Getting far more esoteric, let’s say we are trying to understand an
artifact in digital audio reproduction called “jitter.” Jitter is a
variation in timing. Instead of every audio sample from a CD source
arriving precisely at 1/44100 of a second, some samples come
slightly earlier or faster. Debates range across the Internet as to
whether such variations cause audible distortion. Jitter is a
complex topic and one that I will cover at depth in another article
but for now, let’s accept that the factors that vary timing and
hence cause jitter have a frequency of their own. Understanding that
make up is super important in realizing if jitter can be audible or
not. Why? The answer is in the above graphs! If jitter frequency
lies in the 2 to 3Khz range, then it is far more likely to be
audible than not. So be dubious of tests which claim jitter is not
audible which were performed with frequencies outside of this range
(or worse yet, are devoid of what frequency was used). They run
afoul of the equal loudness curves.
One other interesting observation from the graphs. If you look at
them, you realize that they are not parallel to each other. This
means that depending on the level of the sound, the response of the
ear changes! For example, we are not as sensitive to low frequencies
at lower levels as higher levels. Old time audiophiles remember
“Loudness” switches on amplifiers designed to counteract this effect
by boosting the low frequencies.
A better solution than a loudness switch is to utilize the power of
signal processing in today’s processors to adaptively change the
system response to match that of the ear. In other words, the volume
control would not just change the volume but also shape the
frequency response to match the loudness curves. That way, the
volume control truly does what it is supposed to: change the volume
across all frequency bands equally.

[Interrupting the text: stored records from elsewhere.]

(* ===== verification/RangeFetch.v ===== *)
(** * Fetching from S3 and the fallback ([range_handler.rs])

    [fetch_missing_ranges], the complete fetch that replaces a failed merge, and
    [merge_ranges_with_fallback], which ties the merge, the fallback and the
    in-flight ledger together. *)

From S2P Require Import Prelude CacheTypes Ranges RangeParse InflightLedger SignedRequest RangeMerge RustStr.

#[local] Open Scope Z_scope.
#[local] Arguments String.append : simpl nomatch.

(** [format!("bytes={}-{}", start, end)]. *)
Definition range_header_value (r : RangeSpec) : string :=
  "bytes=" +:+ form_text (FromTo (start r) (end_ r)).

Definition strip_sentinels (h : Headers) : Headers :=
  header_remove (header_remove h "x-proxy-injected-if-match") "x-proxy-injected-if-unmodified-since".

Section Fetch.
Context `{S3Client}.

(** One sub-fetch of [fetch_missing_ranges]. *)
Definition fetch_range (headers : Headers) (range_spec : RangeSpec) : Result FetchedRange :=
  let s3_headers := List.filter (fun kv => negb (bool_decide (to_lowercase kv.1 = "range"))) headers in
  let s3_headers := header_insert s3_headers "Range" (range_header_value range_spec) in
  s3_response ← forward_request (strip_sentinels s3_headers);
  if status s3_response =? 206 then
    match body s3_response with
    | Some b => body_bytes ← b; Ok (range_spec, body_bytes, RangeMerge.headers s3_response)
    | None => Err (S3Error "S3 response has no body")
    end
  else Err (S3Error "Unexpected status").

Definition ok_result {A} (r : Result A) : option A := match r with Ok a => Some a | _ => None end.

(** The sub-fetches run in parallel; failures are dropped. *)
Definition fetch_missing_ranges (cache_key : string) (missing : list RangeSpec) (headers : Headers)
    : Result (list FetchedRange) :=
  if bool_decide (missing = []) then Ok []
  else if is_range_signed headers then Err (SignedHeaderRewriteRefused "range" cache_key)
  else
    let fetched := omap (fun r => ok_result (fetch_range headers r)) missing in
    if bool_decide (fetched = [])
    then Err (S3Error "Failed to fetch any missing ranges from S3")
    else Ok fetched.

(** The headers the fallback sends, or the refusal. *)
Definition fallback_headers (cache_key : string) (requested_range : RangeSpec) (headers : Headers)
    : Result Headers :=
  if is_range_signed headers then
    match (fun raw => default true (signed_client_range_covers raw requested_range))
            <$> header_find headers "range" with
    | Some true => Ok (strip_sentinels headers)
    | _ => Err (SignedHeaderRewriteRefused "range" cache_key)
    end
  else
    let h := List.filter (fun kv => negb (eq_ignore_ascii_case kv.1 "range")) headers in
    Ok (strip_sentinels (header_insert h "range" (range_header_value requested_range))).

(** The body of the fallback once the memory is claimed. *)
Definition fallback_body (requested_range : RangeSpec) (s3_headers : Headers)
    : Result RangeMergeResult :=
  s3_response ← forward_request s3_headers;
  if status s3_response =? 206 then
    match body s3_response with
    | Some b =>
        body_bytes ← b;
        let expected_size := u64_add (u64_sub (end_ requested_range) (start requested_range)) 1 in
        if negb (zlen body_bytes =? expected_size)
        then Err (S3Error "S3 fallback fetch size mismatch")
        else Ok (mkMergeResult body_bytes 0 (zlen body_bytes) 1 false)
    | None => Err (S3Error "S3 fallback fetch returned no body")
    end
  else Err (S3Error "S3 fallback fetch failed").

(** What the fallback and its caller share: the ledger, the reservation the
    caller lends, and the fallback statistic. *)
Record FallbackState := mkFallbackState {
  ledger : Ledger.InflightLedger;
  caller_reservation : option Ledger.Reservation;
  incomplete_range_fallbacks : Z;
}.

Definition drop_claim (l : Ledger.InflightLedger) (c : Ledger.BufferClaim) : Ledger.InflightLedger :=
  match c with Ledger.Held r => Ledger.drop l r | Ledger.CoveredByCaller => l end.

(** The claim is dropped when the function returns, on every path. *)
Definition fallback_to_complete_s3_fetch (now_secs : Z) (cache_key : string)
    (requested_range : RangeSpec) (headers : Headers) : stM FallbackState ProxyError RangeMergeResult :=
  let fallback_fetch_bytes :=
    u64_add (u64_sub (end_ requested_range) (start requested_range)) 1 in
  fun fs =>
  match fallback_headers cache_key requested_range headers with
  | Ok s3_headers =>
      match Ledger.claim_overlapping now_secs (ledger fs) fallback_fetch_bytes
              (caller_reservation fs) with
      | (l, caller, Some claim) =>
          (mkFallbackState (drop_claim l claim) caller (incomplete_range_fallbacks fs),
           fallback_body requested_range s3_headers)
      | (l, caller, None) =>
          (mkFallbackState l caller (incomplete_range_fallbacks fs),
           Err (InflightCeilingExceeded (Ledger.ceiling l) fallback_fetch_bytes))
      end
  | Err e => (fs, Err e)
  | Panic => (fs, Panic)
  end.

The way it is now, the frequency
response changes perceptively as you change the dial which is not
correct.
There is one room correction device which claims to have the above
feature: TacT. While that is laudable, a more perfect solution would
first test your hearing system, create custom equal loudness curves
for your ear (and compensate for losses in your hearing!) and adapt
to that, rather than what the research shows across many subjects.
In future installments, I will describe other “psychoacoustics” data
we have about human hearing system. So, “do come back, you hear?”